Copy all lines holding the word "else" from the entries.

================

(** * What the matcher captures *)

Section Captures.
Import Strings Regexp Claude Spec.
Open Scope string_scope.
Open Scope Z_scope.

Lemma digits_value_nonneg (s : string) :
  forall acc n, 0 <= acc -> digits_value acc s = Some n -> 0 <= n.
Proof.
  induction s as [|a s IH]; simpl; intros acc n Hacc H.
  - injection H as <-. exact Hacc.
  - destruct (is_digit a) eqn:D; [|discriminate].
    apply (IH (acc * 10 + (byte a - 48)) n); [|exact H].
    unfold is_digit in D. apply andb_prop in D. destruct D as [D _].
    apply Z.leb_le in D. lia.
Qed.

(** [Atoi] reads no negative number from a text that begins with a
    digit. *)
Lemma Atoi_numeral (s : string) (n : Z) :
  numeral_text s -> Atoi s = Some n -> 0 <= n.
Proof.
  unfold Atoi. intros U.
  assert (E : match s with
              | String "-" s' => (true, s')
              | String "+" s' => (false, s')
              | _ => (false, s)
              end = (false, s)).
  { destruct s as [|a s']; [reflexivity|]. simpl in U.
    destruct a as [[] [] [] [] [] [] [] []]; try reflexivity;
      discriminate U. }
  rewrite E.
  destruct s as [|b body]; [discriminate|].
  destruct (digits_value 0 (String b body)) as [v|] eqn:V; [|discriminate].
  destruct ((min_int <=? v) && (v <=? max_int)); [|discriminate].
  intros H. injection H as <-.
  apply (digits_value_nonneg _ _ _ (Z.le_refl 0) V).
Qed.

Lemma greedy_continues {R : Type} (p : ascii -> bool) (s : string)
      (k : string -> option R) (res : R) :
  greedy R p s k = Some res -> exists s', k s' = Some res.
Proof.
  induction s as [|a s IH]; simpl; intros H.
  - now exists EmptyString.
  - destruct (p a).
    + destruct (greedy R p s k) as [x|] eqn:G.
      * injection H as <-. now apply IH.
      * now exists (String a s).
    + now exists (String a s).
Qed.

Lemma lazy_continues {R : Type} (p : ascii -> bool) (s : string)
      (k : string -> option R) (res : R) :
  lazy R p s k = Some res -> exists s', k s' = Some res.
Proof.
  induction s as [|a s IH]; simpl; intros H.
  - destruct (k EmptyString) as [x|] eqn:K; [|discriminate].
    injection H as <-. now exists EmptyString.
  - destruct (k (String a s)) as [x|] eqn:K.
    + injection H as <-. now exists (String a s).
    + destruct (p a); [now apply IH | discriminate].
Qed.

(** A pattern that begins with [\d+] only matches at a digit. *)
Lemma run_leading_digits {R : Type} (r : regex) :
  leading_digits r ->
  forall (s : string) (c : captures)
         (k : string -> captures -> option R) (res : R),
    run R r s c k = Some res -> numeral_text s /\ s <> EmptyString.
Proof.
  induction r as [l|p|p|p|r1 IH1 r2 IH2|r1 IH1 r2 IH2|r1 IH1|n r1 IH1];
    simpl; intros L s c k res H; try contradiction.
  - destruct p; [|contradiction].
    destruct s as [|a s]; [discriminate|]. simpl in H |- *.
    destruct (is_digit a); [split; [reflexivity | discriminate]
                           | discriminate].
  - exact (IH1 L s c _ res H).
Qed.

Lemma consumed_numeral (s rest : string) :
  numeral_text s -> numeral_text (consumed s rest).
Proof.
  intros D. unfold consumed.
  destruct (String.length s - String.length rest)%nat;
    destruct s as [|a s]; simpl; try exact I. exact D.
Qed.

(** A successful match hands to its continuation captures that are
    numerals when those it started from are. *)
Lemma run_numeral {R : Type} (Q : R -> Prop) (r : regex) :
  digit_groups r ->
  forall (s : string) (c : captures)
         (k : string -> captures -> option R) (res : R),
    numeral_captures c ->
    (forall s' c', numeral_captures c' -> k s' c' = Some res -> Q res) ->
    run R r s c k = Some res -> Q res.
Proof.
  induction r as [l|p|p|p|r1 IH1 r2 IH2|r1 IH1 r2 IH2|r1 IH1|n r1 IH1];
    simpl; intros G s c k res U K H.
  - destruct (literal l s) as [s'|]; [|discriminate]. exact (K _ _ U H).
  - destruct s as [|a s]; [discriminate|].
    destruct (in_class p a); [|discriminate].
    apply greedy_continues in H. destruct H as [s' H]. exact (K _ _ U H).
  - apply greedy_continues in H. destruct H as [s' H]. exact (K _ _ U H).
  - apply lazy_continues in H. destruct H as [s' H]. exact (K _ _ U H).
  - destruct G as [G1 G2].
    apply (IH1 G1 s c (fun s1 c1 => run R r2 s1 c1 k) res U); [|exact H].
    intros s' c' U' H'. exact (IH2 G2 s' c' k res U' K H').
  - destruct G as [G1 G2].
    destruct (run R r1 s c k) as [x|] eqn:E.
    + injection H as <-. exact (IH1 G1 s c k x U K E).
    + exact (IH2 G2 s c k res U K H).
  - destruct (run R r1 s c k) as [x|] eqn:E.
    + injection H as <-. exact (IH1 G s c k x U K E).
    + exact (K _ _ U H).
  - destruct G as [L G].
    destruct (run_leading_digits r1 L s c _ res H) as [N _].
    apply (IH1 G s c (fun s1 c1 => k s1 ((n, consumed s s1) :: c1)) res U);
      [|exact H].
    intros s' c' U' H'. apply (K s' ((n, consumed s s') :: c')); [|exact H'].
    constructor; [now apply consumed_numeral | exact U'].
Qed.

Lemma run_top_numeral (r : regex) (s : string) (m : string * captures) :
  digit_groups r ->
  run _ r s [] (fun rest c => Some (consumed s rest, c)) = Some m ->
  numeral_captures (snd m).
Proof.
  intros G E.
  apply (run_numeral (fun m => numeral_captures (snd m)) r G s []
           (fun rest c => Some (consumed s rest, c)) m (Forall_nil _));
    [|exact E].
  intros s' c' U' H'. injection H' as H'. subst m. exact U'.
Qed.

Lemma find_numeral (r : regex) (s whole : string) (c : captures) :
  digit_groups r -> find r s = Some (whole, c) -> numeral_captures c.
Proof.
  intros G. induction s as [|a s IH]; simpl.
  - destruct (run _ r "" [] _) as [x|] eqn:E; [|discriminate].
    intros H. injection H as ->.
    exact (run_top_numeral r _ _ G E).
  - destruct (run _ r (String a s) [] _) as [x|] eqn:E.
    + intros H. injection H as ->.
      exact (run_top_numeral r _ _ G E).
    + exact IH.
Qed.

Lemma capture_numeral (n : nat) (c : captures) :
  numeral_captures c -> numeral_text (capture n c).
Proof.
  induction 1 as [|[m s] c Hs _ IH]; simpl; [exact I|].
  destruct (Nat.eqb m n); assumption.
Qed.

(** The text of the first group of a match, as the extractors take it. *)
Lemma first_group_numeral (pattern : regex) (text : string) :
  digit_groups pattern ->
  numeral_text (nth 1 (FindStringSubmatch pattern text) "").
Proof.
  intros G. unfold FindStringSubmatch.
  destruct (find pattern text) as [[whole c]|] eqn:F; [|exact I].
  apply find_numeral in F; [|exact G].
  destruct (NumSubexp pattern) as [|m]; cbn [List.seq List.map nth];
    [exact I | now apply capture_numeral].
Qed.

(** A pattern whose groups begin with [\d+] never extracts a negative
    number. *)
Lemma extractNumber_nonneg (text : string) (pattern : regex) :
  digit_groups pattern -> 0 <= extractNumber text pattern.
Proof.
  intros G. unfold extractNumber. cbv zeta.
  pose proof (first_group_numeral pattern text G) as N.
  destruct (1 <? len _); [|lia].
  destruct (Atoi _) as [v|] eqn:A; [|lia].
  exact (Atoi_numeral _ _ N A).
Qed.

(** Nor does it extract a NaN, if [ParseFloat] reads numbers. *)
Lemma extractFloat_number (h : Host) (text : string) (pattern : regex) :
  parses_numbers h -> digit_groups pattern ->
  is_nan (extractFloat h text pattern) = false.
Proof.
  intros P G. unfold extractFloat. cbv zeta.
  pose proof (first_group_numeral pattern text G) as N.
  destruct (1 <? len _); [|reflexivity].
  destruct (ParseFloat h _) as [x|] eqn:A; [|reflexivity].
  exact (P _ _ N A).
Qed.

(** [extractComplexity] returns a score in [1, 100] on every text. *)
Lemma extractComplexity_range (text : string) :
  1 <= extractComplexity text <= 100.
Proof.
  unfold extractComplexity. cbv zeta.
  assert (G1 : digit_groups re_complexity_then_number)
    by (simpl; auto).
  assert (G2 : digit_groups re_number_then_complexity)
    by (simpl; auto).
  pose proof (extractNumber_nonneg text _ G1) as N1.
  pose proof (extractNumber_nonneg text _ G2) as N2.
  destruct (extractNumber text re_complexity_then_number =? 0) eqn:E1.
  - destruct (extractNumber text re_number_then_complexity =? 0) eqn:E2;
      [simpl; lia|].
    apply Z.eqb_neq in E2. rewrite orb_false_l.
    destruct (100 <? _) eqn:E3; [lia | apply Z.ltb_ge in E3; lia].
  - rewrite E1, orb_false_l. apply Z.eqb_neq in E1.
    destruct (100 <? _) eqn:E3; [lia | apply Z.ltb_ge in E3; lia].
Qed.

(** The CPU estimate the resource pass leaves is a number. *)
Lemma readResources_cpu_number (h : Host) (output : string)
      (a : CodeAnalysis) :
  parses_numbers h ->
  is_nan (CPUCores (ResourceUsage (readResources h output a))) = false.
Proof.
  intros P.
  assert (G : digit_groups re_cpu) by (simpl; auto).
  pose proof (extractFloat_number h output re_cpu P G) as N.
  unfold readResources. cbv zeta.
  cbv beta iota delta
      [ResourceUsage set_ResourceUsage MemoryMB CPUCores set_MemoryMB
       set_CPUCores set_DatabaseConns set_NetworkMbps set_StorageGB
       DatabaseConns NetworkMbps StorageGB].
  destruct (extractNumber output re_memory =? 0),
    (eqb (extractFloat h output re_cpu) (of_int 0));
    cbv beta iota; try exact N;
    unfold estimateCPUFromEndpoints;
    destruct (50 <=? ApiEndpoints a), (20 <=? ApiEndpoints a),
      (10 <=? ApiEndpoints a); reflexivity.
Qed.

End Captures.

(** * Properties of the extractors and of the passes *)

Section ExtractorClaims.
Import Strings Regexp Claude Spec.
Open Scope string_scope.
Open Scope Z_scope.

Lemma estimateMemoryFromComplexity_table (complexity : Z) :
  estimateMemoryFromComplexity complexity
  = lookup memory_bands memory_default complexity.
Proof. reflexivity. Qed.

Lemma estimateCPUFromEndpoints_table (endpoints : Z) :
  estimateCPUFromEndpoints endpoints
  = lookup cpu_bands cpu_default endpoints.
Proof. reflexivity. Qed.

(** A pass whose run succeeds reads the output of the run into the report
    and logs the run. *)
Lemma pass_reads (h : Host) (dir prompt output : string)
      (read : string -> CodeAnalysis -> CodeAnalysis) (a : CodeAnalysis)
      (w : World) :
  claude_code h (List.length w) prompt dir = (output, None) ->
  pass h dir prompt read a w
  = ((read output a, None), mkInvocation prompt dir output None :: w).
Proof.
  intros E. unfold pass, runClaudeCommand, CombinedOutput, bind, ret.
  rewrite E. reflexivity.
Qed.

(** Memory and CPU cores of the report the resource pass makes of an
    output: the number extracted, or the value of the table when that
    is zero. *)
Lemma readResources_tables (h : Host) (output : string) (a : CodeAnalysis) :
  MemoryMB (ResourceUsage (readResources h output a))
  = (if extractNumber output re_memory =? 0
     then lookup memory_bands memory_default (ComplexityScore a)
     else extractNumber output re_memory)
  /\ CPUCores (ResourceUsage (readResources h output a))
     = (if eqb (extractFloat h output re_cpu) (of_int 0)
        then lookup cpu_bands cpu_default (ApiEndpoints a)
        else extractFloat h output re_cpu).
Proof.
  unfold readResources. cbv zeta.
  cbv beta iota delta
      [ResourceUsage set_ResourceUsage MemoryMB CPUCores set_MemoryMB
       set_CPUCores set_DatabaseConns set_NetworkMbps set_StorageGB
       DatabaseConns NetworkMbps StorageGB].
  destruct (extractNumber output re_memory =? 0),
    (eqb (extractFloat h output re_cpu) (of_int 0)); split; reflexivity.
Qed.

(** C6: when the run of the resource pass succeeds, [estimateResources]
    returns no error, logs the run, and leaves a report in which memory is
    the number extracted from the output, or when that is zero the value
    of the complexity table (>= 80: 2048, >= 60: 1024, >= 40: 512, else
    256), and CPU cores is the number extracted, or when that is zero the
    value of the endpoint table (>= 50: 4.0, >= 20: 2.0, >= 10: 1.0, else
    0.5).  With complexity 85, 3 endpoints and an output from which memory
    and CPU extract to zero the pass yields memory 2048 and CPU 0.5. *)
Theorem estimateResources_fallback (h : Host) (dir output : string)
        (a : CodeAnalysis) (w : World) :
  claude_code h (List.length w) (prompt_resources a) dir = (output, None) ->
  let res := estimateResources h dir a w in
  let a' := fst (fst res) in
  snd (fst res) = None
  /\ snd res = mkInvocation (prompt_resources a) dir output None :: w
  /\ MemoryMB (ResourceUsage a')
     = (if extractNumber output re_memory =? 0
        then lookup memory_bands memory_default (ComplexityScore a)
        else extractNumber output re_memory)
  /\ CPUCores (ResourceUsage a')
     = (if eqb (extractFloat h output re_cpu) (of_int 0)
        then lookup cpu_bands cpu_default (ApiEndpoints a)
        else extractFloat h output re_cpu)
  /\ (ComplexityScore a = 85 -> ApiEndpoints a = 3 ->
      extractNumber output re_memory = 0 ->
      eqb (extractFloat h output re_cpu) (of_int 0) = true ->
      MemoryMB (ResourceUsage a') = 2048
      /\ CPUCores (ResourceUsage a') = of_decimal 5 1).
Proof.
  intros E. cbv zeta. unfold estimateResources.
  rewrite (pass_reads h dir (prompt_resources a) output) by exact E.
  cbn [fst snd].
  destruct (readResources_tables h output a) as [M C].
  split; [reflexivity | split; [reflexivity |]].
  split; [exact M | split; [exact C |]].
  intros Ec Ee Em Ef. rewrite M, C, Ec, Ee, Em, Ef.
  split; reflexivity.
Qed.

================

ANSWER TO THIS EXERCISE →
     else extractNumber output re_memory)
        else extractFloat h output re_cpu).
    of the complexity table (>= 80: 2048, >= 60: 1024, >= 40: 512, else
    value of the endpoint table (>= 50: 4.0, >= 20: 2.0, >= 10: 1.0, else
        else extractNumber output re_memory)
        else extractFloat h output re_cpu)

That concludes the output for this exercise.